In our quest, we found that the Shaka is a multi-cultural story, originating in Hawaiian / Mormon La‘ie and including Japanese and global surf community additive layers. In fact, we found that the word “Shaka” is not a Hawaiian word, but rather birthed on Hawaiian plantations by Japanese and Okinawan workers who derived if from the Shakyamuni Buddha in Nara, Japan. Thus the word “Shaka” doesn’t fall into the area of cultural appropriation. However, other Hawaiian words were considered in candidates for the picture’s name, so we made sure to pas these by cultural consultants for a ruling. Candidates included:

  • “Shaka, the Power of Mana”: “Mana” is the Hawaiian word for personal power. It’s also a word play on the original Shaka Man’s name, “Hamana.” This name was rejected as a potential cultural appropriation risk due to it being clearly Hawaiian.
  • “Shaka, the Power of Positivity”: The word “Positivity” is a clear moral of the story and showed up as one of the most commonly used words by interviewees when describing the Shaka and the hero of the story, Hamana Kalili. Further, one of our goals as a documentary product is to communicate an essential learning as a value to viewers. This name was eventually rejected in favor of the candidate below.
  • “Shaka, the Power of Aloha”: “Aloha”, while from Hawaiian language descent, was considered by our cultural consultants to be so common in the world that it’s a public domain word for all to use. We were very happy to hear this as the Shaka is a physicalized version of “Aloha” which is an intellectual concept. It really matches the meaning of the Shaka and it’s a message that the world needs to hear.

The Kumu Speak

Kamehameha Schools, our primary funders for this project, has also supplied cultural experts to help safeguard the stories and ensure accuracy.

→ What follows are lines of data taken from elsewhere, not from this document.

(** The rest of a field that has begun. *)
Lemma read_in_field (f : str) : ∀ fs pre p rest,
  CsvWriter.needs_quotes f = false ->
  (N.of_nat (length (pre ++ f)) <= field_size_limit)%N ->
  records_of_text (mk Csv.IN_FIELD fs pre) p (f ++ rest) =
  records_of_text (mk Csv.IN_FIELD fs (pre ++ f))
    (p || bool_decide (f ≠ [])) rest.
Proof.
  induction f as [|c f IH]; intros fs pre p rest Hf Hlen.
  - rewrite app_nil_r, bool_decide_eq_false_2 by (by intros []).
    by rewrite orb_false_r.
  - apply needs_quotes_cons in Hf as [Hc Hf].
    rewrite length_app in Hlen. cbn [length] in Hlen.
    cbn [app records_of_text]. rewrite step_in_field by (done || lia).
    destruct Hc as (_ & _ & -> & ->).
    rewrite IH by (done || rewrite !length_app; cbn [length]; lia).
    rewrite <- (assoc_L (++)). cbn [app orb].
    rewrite bool_decide_eq_true_2 by done. by rewrite orb_true_r.
Qed.

Lemma after_field_delimiter fs f r :
  after_field fs f r ->
  Csv.parse_process_char r (Some Csv.delimiter) =
    inr (mk Csv.START_FIELD (fs ++ [f]) []).
Proof. by intros [->|[->|[-> ->]]]. Qed.

Lemma after_field_return fs f r :
  after_field fs f r ->
  Csv.parse_process_char r (Some 13%N) = inr (mk Csv.EAT_CRNL (fs ++ [f]) []).
Proof. by intros [->|[->|[-> ->]]]. Qed.

(** The end of a record: a carriage return and a line feed after its
    last field. *)
Lemma read_record_end fs f r p rest :
  after_field fs f r ->
  records_of_text r p (13%N :: 10%N :: rest) =
    let '(recs, e) := records_of_text Csv.parse_reset false rest in
    ((fs ++ [f]) :: recs, e).
Proof.
  intros Hr. cbn [records_of_text]. rewrite (after_field_return fs f r Hr).
  by cbn.
Qed.

(** A written field, from the start of a record or of a field on, before
    a delimiter or the end of the record. *)
Lemma read_written_field st fs f p c rest :
  st = Csv.START_RECORD ∨ st = Csv.START_FIELD ->
  (st = Csv.START_RECORD -> CsvWriter.write_field f ≠ []) ->
  (N.of_nat (length f) <= field_size_limit)%N ->
  ∃ r p', after_field fs f r ∧
    records_of_text (mk st fs []) p (CsvWriter.write_field f ++ c :: rest) =
    records_of_text r p' (c :: rest).
Proof.
  intros Hst Hne Hlen. unfold CsvWriter.write_field in *.
  destruct (CsvWriter.needs_quotes f) eqn:Hq.
  - exists (mk Csv.QUOTE_IN_QUOTED_FIELD fs f), true.
    split; [right; by left|].
    unfold CsvWriter.quoted. rewrite <- !(assoc_L (++)).
    cbn [app records_of_text].
    assert (Csv.parse_process_char (mk st fs []) (Some Csv.quotechar) =
            inr (mk Csv.IN_QUOTED_FIELD fs [])) as ->.
    { by destruct Hst as [-> | ->]. }
    change (Csv.quotechar =? 10)%N with false.
    change (Csv.quotechar =? 13)%N with false. cbv iota.
    by rewrite read_quoted_content.
  - destruct f as [|c0 f].
    + destruct Hst as [-> | ->]; [by destruct Hne|].
      exists (mk Csv.START_FIELD fs []), p. split; [right; by right|done].
    + exists (mk Csv.IN_FIELD fs (c0 :: f)), true. split; [by left|].
      apply needs_quotes_cons in Hq as [Hc0 Hf]. cbn [length] in Hlen.
      cbn [app records_of_text].
      rewrite step_begin_field by (auto || lia).
      destruct Hc0 as (_ & _ & -> & ->).
      by rewrite (read_in_field f fs [c0] true) by (done || cbn [app length]; lia).
Qed.
Lemma fail_on_2_only (y : nat) (e' : exn) :
  fail_on_2 y = Raises e' -> e' = Exception "two".
Proof. unfold fail_on_2. destruct (y =? 2); congruence. Qed.

End parallel_runs.

(** ** singleton *)

Section singleton_properties.

Import Singleton.

Context {Args Obj : Type}.

#[local] Abbreviation pyclass := (@Singleton.pyclass Args Obj).
#[local] Abbreviation state := (@Singleton.state Obj).

(** A call that finds the class in the dictionary returns the stored
    reference and changes nothing: the constructor is not called, nothing is
    printed, the arguments are not looked at. *)
Lemma getinstance_cached (class_ : pyclass) (args : Args) (st : state) (ref : nat) :
  instances st !! class_id class_ = Some ref ->
  getinstance class_ args st = (Returns ref, st).
Proof.
  intros Hin. unfold getinstance, bind, contains, getitem. simpl.
  rewrite Hin. rewrite bool_decide_eq_true_2 by eauto. simpl. by rewrite Hin.
Qed.

(** A call that does not find the class prints, constructs an object, stores
    a reference to it and returns the reference. *)
Lemma getinstance_constructs (class_ : pyclass) (args : Args) (st : state) (obj : Obj) :
  instances st !! class_id class_ = None ->
  construct class_ args = Returns obj ->
  getinstance class_ args st
  = (Returns (length (heap st)),
     {| heap := heap st ++ [obj];
        instances := <[class_id class_ := length (heap st)]> (instances st);
        stdout := stdout st ++ [creating class_] |}).
Proof.
  intros Hin Hobj. unfold getinstance, bind, contains, getitem, new, setitem, print. simpl.
  rewrite Hin. rewrite bool_decide_eq_false_2 by (by intros [? ?]). simpl.
  rewrite Hobj. simpl. by rewrite lookup_insert_eq.
Qed.

(** When the constructor raises, the assignment of line 130 is not reached. *)
Lemma getinstance_raises (class_ : pyclass) (args : Args) (st : state) (e : exn) :
  instances st !! class_id class_ = None ->
  construct class_ args = Raises e ->
  getinstance class_ args st
  = (Raises e,
     {| heap := heap st;
        instances := instances st;
        stdout := stdout st ++ [creating class_] |}).
Proof.
  intros Hin Hobj. unfold getinstance, bind, contains, getitem, new, setitem, print. simpl.
  rewrite Hin. rewrite bool_decide_eq_false_2 by (by intros [? ?]). simpl.
  by rewrite Hobj.
Qed.

Lemma call_each_cached (class_ : pyclass) (argss : list Args) (st : state) (ref : nat) :
  instances st !! class_id class_ = Some ref ->
  call_each (getinstance class_) argss st = (map (fun _ => Returns ref) argss, st).
Proof.
  intros Hin. induction argss as [|args argss IH]; [reflexivity|].
  simpl. rewrite (getinstance_cached _ _ _ _ Hin), IH. reflexivity.
Qed.

(** C7: once the first call of a singleton-wrapped class has constructed an
    object from its arguments [y], every later call returns the reference to
    that same object, whatever its arguments [x]: the object in the store is
    still the one built from [y], the state does not change, and so the
    constructor is not called again and the new arguments are ignored. *)
Theorem singleton_returns_first_instance
    (class_ : pyclass) (store : list Obj) (out : list string)
    (y : Args) (obj : Obj) (xs : list Args) :
  construct class_ y = Returns obj ->
  exists ref st1,
    (singleton class_ store out).1 y (singleton class_ store out).2 = (Returns ref, st1)
    /\ heap st1 !! ref = Some obj
    /\ (forall x, (singleton class_ store out).1 x st1 = (Returns ref, st1))
    /\ call_each (singleton class_ store out).1 xs st1
       = (map (fun _ => Returns ref) xs, st1).
Proof.
  intros Hobj. unfold singleton. cbn [fst snd].
  eexists _, _. split.
  { apply getinstance_constructs; [apply lookup_empty|exact Hobj]. }
  cbn [heap instances].
  split_and!.
  - apply list_lookup_middle. reflexivity.
  - intros x. apply getinstance_cached. cbn [instances]. apply lookup_insert_eq.
  - apply call_each_cached. cbn [instances]. apply lookup_insert_eq.
Qed.

(** C10: when the class is not in the dictionary and its constructor
    raises, the call raises that exception and leaves the dictionary (and
    the object store) as they were; the next call constructs again from its
    own arguments: it returns a new object when the constructor returns, and
    raises when the constructor raises again. *)
Theorem failed_construction_not_cached
    (class_ : pyclass) (st : state) (y : Args) (e : exn) :
  instances st !! class_id class_ = None ->
  construct class_ y = Raises e ->
  exists st',
    getinstance class_ y st = (Raises e, st')
    /\ instances st' = instances st
    /\ heap st' = heap st
    /\ forall x,
        getinstance class_ x st'
        = match construct class_ x with
          | Returns obj =>
              (Returns (length (heap st')),
               {| heap := heap st' ++ [obj];
                  instances := <[class_id class_ := length (heap st')]> (instances st');
                  stdout := stdout st' ++ [creating class_] |})
          | Raises e' =>
              (Raises e',
               {| heap := heap st';
                  instances := instances st';
                  stdout := stdout st' ++ [creating class_] |})
          end.
Proof.
  intros Hin He. eexists. split; [by apply getinstance_raises|].
  cbn [heap instances stdout]. split_and!; [reflexivity..|].
  intros x. destruct (construct class_ x) as [obj|e'] eqn:Hx.
  - by rewrite (getinstance_constructs _ _ _ obj).
  - by rewrite (getinstance_raises _ _ _ e').
Qed.

End singleton_properties.

(** *** Concrete runs *)

Section singleton_runs.

Import Singleton.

Huge mahalo to Lauren Nahme of KS for making all this happen. Excerpts from the Kumu include:

  • Kumu Robert “Lono” Ikuewa: “Shaka, the Power of Aloha” from my cultural lens, is not only appropriate but also feels right. Kupono… the principle of kupono is being applied to our reasoning to make sure it stands the test of being pono… This is my humble kenikeni!..”
  • Kumu Kaimana Barcarse: ” ʻAe, kakoʻo nō!  I think this is a good option from our perspectives. There may be some who have a stronger opinion on the word aloha and what they perceive it should mean or when it should be used, but that would hold true with practically any of our commonly used and widely known words. This is a good opportunity to support this specific context of itʻs use and celebrate the diversity and wide reach of aloha.”
  • Kumu Manu Boyd: “As long as there is no ownership of the word “aloha.” I do not think this should be a pilikia… Hoʻouna ʻia e kaʻu ipona me ke aloha.”
  • Kumu Robert “Lono” Ikuewa:Mahalo everyone for your manao. Steve, the people you interviewed are genuine kupuna who embody aloha. When we learn of how the shaka came about, it is a story of love of family, community, ‘aina, and ke akua. It really is a beautiful story of sacrifice and joy…”

“Shaka, the Power of Aloha” ~ Coming 2022

Finalizing a name for a product, company or movie is a monumental task. We’re pretty stoked with this name as are happy to announce it as our official title. Look forward to seeing it out sometime in early 2022!